The dissemination of clean and efficient cookstoves in the developing world produces a triple dividend of improved health, environmental protection, and socioeconomic development with significant local and global implications.
Socioeconomic development: A clean and efficient cookstove reduces fuel costs and helps break the cycle of poverty, malnutrition, and disease.Less time spent cooking for women can shift some of the burden of labor away from children and provide women more opportunity for economic productivity. Giving women more time out of the kitchen creates opportunity for the family and for society.
Health: A clean burning stove provides a comprehensive preventive health intervention akin to smoking cessation for the whole family with significant ramifications for child survival as well as the prevention of chronic diseases.
Environment: While governments struggle to agree on fossil fuel regulations, efficient cookstoves provide a direct solution to reduce the potent yet quickly reversible warming effects of black carbon. Inefficient biomass fires for cooking and heating in the developing world are a major contributor to black carbon emissions (which in total account for 40% of current net warming).In a Copenhagen Consensus paper, climate scientists suggest that clean cookstoves will help slow warming trends in the near-term and buy much needed time for curbing greenhouse gases.

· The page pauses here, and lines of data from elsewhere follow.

Lemma alog_errs body : errs not_cancelled (alog (X := X) (L := L) body).
Proof. unfold alog. errs_tac. Qed.
Lemma ahash_errs r : errs not_cancelled (ahash (X := X) (L := L) r).
Proof. apply errs_lift. by destruct r. Qed.
Lemma hook_errs {A R} turn (f : HookContext -> State -> X -> HookRun X (State * A) R) :
  errs not_cancelled (hook (L := L) sh turn f).
Proof. unfold hook. errs_tac. Qed.
Lemma redact_errs {A} (c : codec A) v : errs not_cancelled (conv (fail "internal") (redact (X := X) (L := L) c v)).
Proof. apply errs_conv. by apply errs_any. Qed.
Lemma kernel_errs {A} (m : M K KernelError A) : errs not_cancelled (conv abort_of_kernel m).
Proof. apply errs_conv, errs_any. by intros []. Qed.
Lemma fatal_errs {A} (m : M K KernelError A) : errs not_cancelled (conv Fatal m).
Proof. by apply errs_conv, errs_any. Qed.
End errors.
#[export] Hint Resolve alog_errs ahash_errs hook_errs redact_errs kernel_errs fatal_errs : errs.

Section errors2.
Context {HP : Platform} {HJ : JsonText} {X L : Type} {HO : Outside X} {HL : EventLog L} {HA : ArtifactStore X}.
Context (sh : Shared X).
Notation K := (Kernel X L).

Lemma was_watched_total {E} id : total (was_watched (X := X) (L := L) (E := E) id).
Proof. apply total_gets. Qed.
Lemma append_errs turn call out d sp : errs not_cancelled (append_tool_output (X := X) (L := L) turn call out d sp).
Proof. unfold append_tool_output. errs_tac. Qed.
Lemma log_tool_call_errs turn call e : errs not_cancelled (log_tool_call (X := X) (L := L) turn call e).
Proof. unfold log_tool_call. errs_tac. Qed.
Lemma spill_output_errs turn b out : errs not_cancelled (spill_output (L := L) sh turn b out).
Proof. unfold spill_output. errs_tac. Qed.
Lemma check_call_errs phase b calls : errs (cancels calls) (check_call (X := X) (L := L) phase b calls).
Proof. unfold check_call. errs_tac. Qed.
Lemma invoke_tool_total e t turn call : total (invoke_tool (L := L) sh e t turn call).
Proof.
  assert (Hw : forall ids, total (watch_all (X := X) (L := L) (E := Abort) ids)) by (intros; apply total_modify).
  assert (Hp : forall t d pending last end_, total (poll_tool (X := X) (L := L) t d pending last end_)).
  { intros t' d pending last end_. induction pending as [|ids pending IH]; simpl; total_tac. }
  unfold invoke_tool. total_tac.
Qed.
Lemma call_tool_errs e turn call id calls : errs (cancels calls) (call_tool (L := L) sh e turn call id calls).
Proof.
  unfold call_tool. pose proof (check_call_errs). pose proof (invoke_tool_total). errs_tac.
Qed.
Lemma output_of_errs id calls o r : errs (cancels calls) (output_of (X := X) (L := L) id calls o r).
Proof. unfold output_of. pose proof (check_call_errs). errs_tac. Qed.
Lemma before_hooks_errs turn calls chain call : errs (cancels calls) (before_tool_hooks (L := L) sh turn calls chain call).
Proof.
  revert call. induction chain as [|e chain IH]; intros call; simpl; errs_tac. apply check_call_errs.
Qed.
Lemma after_hooks_errs turn calls call chain out : errs (cancels calls) (after_tool_hooks (L := L) sh turn calls call chain out).
Proof.
  revert out. induction chain as [|e chain IH]; intros out; simpl; errs_tac. apply check_call_errs.
Qed.
End errors2.
#[export] Hint Resolve append_errs log_tool_call_errs spill_output_errs check_call_errs call_tool_errs output_of_errs
  before_hooks_errs after_hooks_errs : errs.

(** * What the steps of a turn do to the messages *)

Section messages.
Context {HP : Platform} {HJ : JsonText} {X L : Type} {HO : Outside X} {HL : EventLog L} {HA : ArtifactStore X}
  {HC : Clock} {HLL : EventLogLaws L}.
Context (sh : Shared X).
Notation K := (Kernel X L).

(** The same messages, and nothing taken from the inbox. *)
Definition same_messages (k k' : K) : Prop :=
  st_messages (k_state k') = st_messages (k_state k) /\ inbox_grows k k'.
#[export] Instance same_messages_preorder : PreOrder same_messages.
Proof. split; [by intros k|]. intros k1 k2 k3 [H1 ?] [H2 ?]. split; [congruence|by etrans]. Qed.
Lemma steps_same_messages {E A} (m : M K E A) : steps frame m -> steps inbox_grows m -> steps same_messages m.
Proof. intros Hf Hi k. split; [|apply Hi]. by rewrite <- (frame_state _ _ _ (Hf k)). Qed.
(** [ms] were appended, and nothing was taken from the inbox. *)
Definition appends (ms : list Message) (k k' : K) : Prop :=
  st_messages (k_state k') = st_messages (k_state k) ++ ms /\ inbox_grows k k'.
Lemma appends_nil k k' : same_messages k k' -> appends [] k k'.
Proof. intros [Hm Hg]. split; [|done]. by rewrite Hm, app_nil_r. Qed.
Lemma appends_app ms1 ms2 k1 k2 k3 : appends ms1 k1 k2 -> appends ms2 k2 k3 -> appends (ms1 ++ ms2) k1 k3.
Proof. intros [H1 ?] [H2 ?]. split; [by rewrite H2, H1, app_assoc|by etrans]. Qed.
Lemma same_appends ms k1 k2 k3 : same_messages k1 k2 -> appends ms k2 k3 -> appends ms k1 k3.
Proof. intros H1%appends_nil. by apply (appends_app []). Qed.
Lemma appends_same ms k1 k2 k3 : appends ms k1 k2 -> same_messages k2 k3 -> appends ms k1 k3.
Proof. intros H1 H2%appends_nil. rewrite <- (app_nil_r ms). by eapply appends_app. Qed.
(** A step that edits neither. *)
Lemma edit_messages k k' :
  st_messages (k_state k') = st_messages (k_state k) -> k_inbox k' = k_inbox k -> same_messages k k'.
Proof. intros Hm Hi. split; [done|by apply same_inbox_grows]. Qed.

Lemma alog_frame body : steps (frame (X := X)) (alog body).
Proof. unfold alog. steps_tac. Qed.
Lemma ahash_frame r : steps (frame (X := X) (L := L)) (ahash r).
Proof. apply steps_lift, _. Qed.
Lemma was_watched_frame {E} id : steps (frame (X := X) (L := L)) (was_watched (E := E) id).
Proof. apply steps_gets, _. Qed.
Lemma check_call_frame phase b calls : steps (frame (X := X) (L := L)) (check_call phase b calls).
Proof. unfold check_call. steps_tac. Qed.
Notation grows := (inbox_grows (X := X) (L := L)).
Lemma alog_inbox_grows body : steps grows (alog body).
Proof. unfold alog. steps_tac. Qed.
Lemma ahash_inbox_grows r : steps grows (ahash r).
Proof. apply steps_lift, _. Qed.
Lemma was_watched_inbox_grows {E} id : steps grows (was_watched (E := E) id).
Proof. apply steps_gets, _. Qed.
Lemma check_call_inbox_grows phase b calls : steps grows (check_call phase b calls).
Proof. unfold check_call. steps_tac. Qed.
End messages.
#[export] Hint Resolve alog_frame ahash_frame was_watched_frame check_call_frame : steps.
#[export] Hint Resolve alog_inbox_grows ahash_inbox_grows was_watched_inbox_grows check_call_inbox_grows : steps.
#[export] Hint Resolve steps_same_messages | 5 : steps.

Section messages2.
Context {HP : Platform} {HJ : JsonText} {X L : Type} {HO : Outside X} {HL : EventLog L} {HA : ArtifactStore X}
  {HC : Clock} {HLL : EventLogLaws L}.
Context (sh : Shared X).
Notation K := (Kernel X L).

(** The hooks around tools leave the messages and the call's id alone. *)
Definition tool_hooks_keep_messages : Prop :=
  Forall (fun e =>
    (forall cx s c x, let r := before_tool (mw_middleware e) cx s c x in
       st_messages (hr_args r).1 = st_messages s /\ tc_tool_use_id (hr_args r).2 = tc_tool_use_id c) /\
    (forall cx s c o x, st_messages (hr_args (after_tool (mw_middleware e) cx s c o x)).1 = st_messages s)) (sh_chain sh).
(** So do the hooks around the model call. *)
Definition model_hooks_keep_messages : Prop :=
  Forall (fun e =>
    (forall cx s q x, st_messages (hr_args (before_model (mw_middleware e) cx s q x)).1 = st_messages s) /\
    (forall cx s r x, st_messages (hr_args (after_model (mw_middleware e) cx s r x)).1 = st_messages s) /\
    (forall cx s x, st_messages (hr_args (on_compact (mw_middleware e) cx s x)) = st_messages s)) (sh_chain sh).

What kind of stove accomplishes the triple dividend? Modern biomass (usually wood) cookstoves fitted with highly efficient combustion chambers and proper ventilation have become the standard way to achieve the triple dividend of the improved cookstove.A collaborative design process with local users helps to assure that the cookstove suits local cooking practices.Dissemination models vary widely but many involve stove gifting by development agencies or charities while others attempt a market-based approach.Lab and community testing, as well as ongoing monitoring and evaluation, are necessary to demonstrate that the cookstove program model is effective in achieving the triple dividend.

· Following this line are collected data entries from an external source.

(** Deciding [exact]. *)
Definition exact_numberb (n : number) : bool :=
  match n with
  | PosInt u => (u <=? SAFE)%N
  | NegInt i => (i <? 0)%Z && (Z.abs i <=? Z.of_N SAFE)%Z
  | Float _ => false
  end.
Fixpoint sortedb (m : list (string * json)) : bool :=
  match m with
  | kv :: ((kv' :: _) as rest) => match cmp kv.1 kv'.1 with Lt => sortedb rest | _ => false end
  | _ => true
  end.
Fixpoint exactb (v : json) : bool :=
  match v with
  | JNum n => exact_numberb n
  | JArr l => forallb exactb l
  | JObj m => sortedb m && forallb (fun kv => exactb kv.2) m
  | _ => true
  end.
Lemma sortedb_ok m : sortedb m = true -> omap_sorted m.
Proof.
  intros H. apply Sorted_StronglySorted.
  { intros x y z. apply cmp_trans. }
  induction m as [|kv [|kv' m] IH]; [constructor|by repeat constructor|]. cbn [sortedb] in H.
  destruct (cmp kv.1 kv'.1) eqn:Hc; try done. constructor; [by apply IH|by constructor].
Qed.
Lemma exactb_ok v : exactb v = true -> exact v.
Proof.
  induction v as [| |n| |l IH|m IH] using json_ind_strong; simpl; try (by constructor).
  - intros H. constructor. destruct n as [u|i|f]; simpl in *; [by apply N.leb_le| |done].
    apply andb_true_iff in H as [Hn Ha]. apply Z.ltb_lt in Hn. apply Z.leb_le in Ha. done.
  - intros H. constructor. rewrite forallb_forall in H. rewrite Forall_forall in IH |- *.
    intros x Hx. apply IH; [done|]. by apply H, list_elem_of_In.
  - intros [Hs H]%andb_true_iff. constructor; [by apply sortedb_ok|]. rewrite forallb_forall in H. rewrite Forall_forall in IH |- *.
    intros x Hx. apply IH; [done|]. by apply H, list_elem_of_In.
Qed.
Definition events_exactb (r : SnapshotReader) : bool := forallb (fun e => exactb (payload_value (ev_body e))) (sn_effective r).
Lemma events_exactb_ok r : events_exactb r = true -> events_exact r.
Proof.
  unfold events_exactb, events_exact. rewrite forallb_forall, Forall_forall. intros H e He.
  by apply exactb_ok, H, list_elem_of_In.
Qed.

Definition wit_log_recorded : SnapshotReader := reader (k_log wit_recorded).
Definition wit_log_replayed : SnapshotReader := reader (k_log wit_drive.1).
Definition reported_identical : bool :=
  match diff_logs wit_log_recorded wit_log_replayed with Ok r => df_identical r | Err _ => false end.
Lemma diff_logs_finds_the_first_difference_witness :
  reported_identical = true /\
  exists report, diff_logs wit_log_recorded wit_log_replayed = Ok report /\
    (df_identical report = true <-> stripped wit_log_recorded = stripped wit_log_replayed).
Proof.
  split; [lazy; reflexivity|].
  assert (Hx : events_exact wit_log_recorded) by (apply events_exactb_ok; lazy; reflexivity).
  assert (Hx' : events_exact wit_log_replayed) by (apply events_exactb_ok; lazy; reflexivity).
  destruct (diff_logs_finds_the_first_difference _ _ Hx Hx') as (report & Hd & Hi & _).
  exists report. split; [exact Hd|exact Hi].
Defined.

What about a stove powered by gas or a liquid fuel? It is true that upgrading to kerosene, liquid petroleum gas, or ideally a biogas converted from local crop residues would be highly efficacious at improving health and reducing emissions; however, the lack of available small-scale energy conversion technologies, reliable distribution channels, and secure pricing for liquid fuels makes outright switching unrealistic in many developing world communities.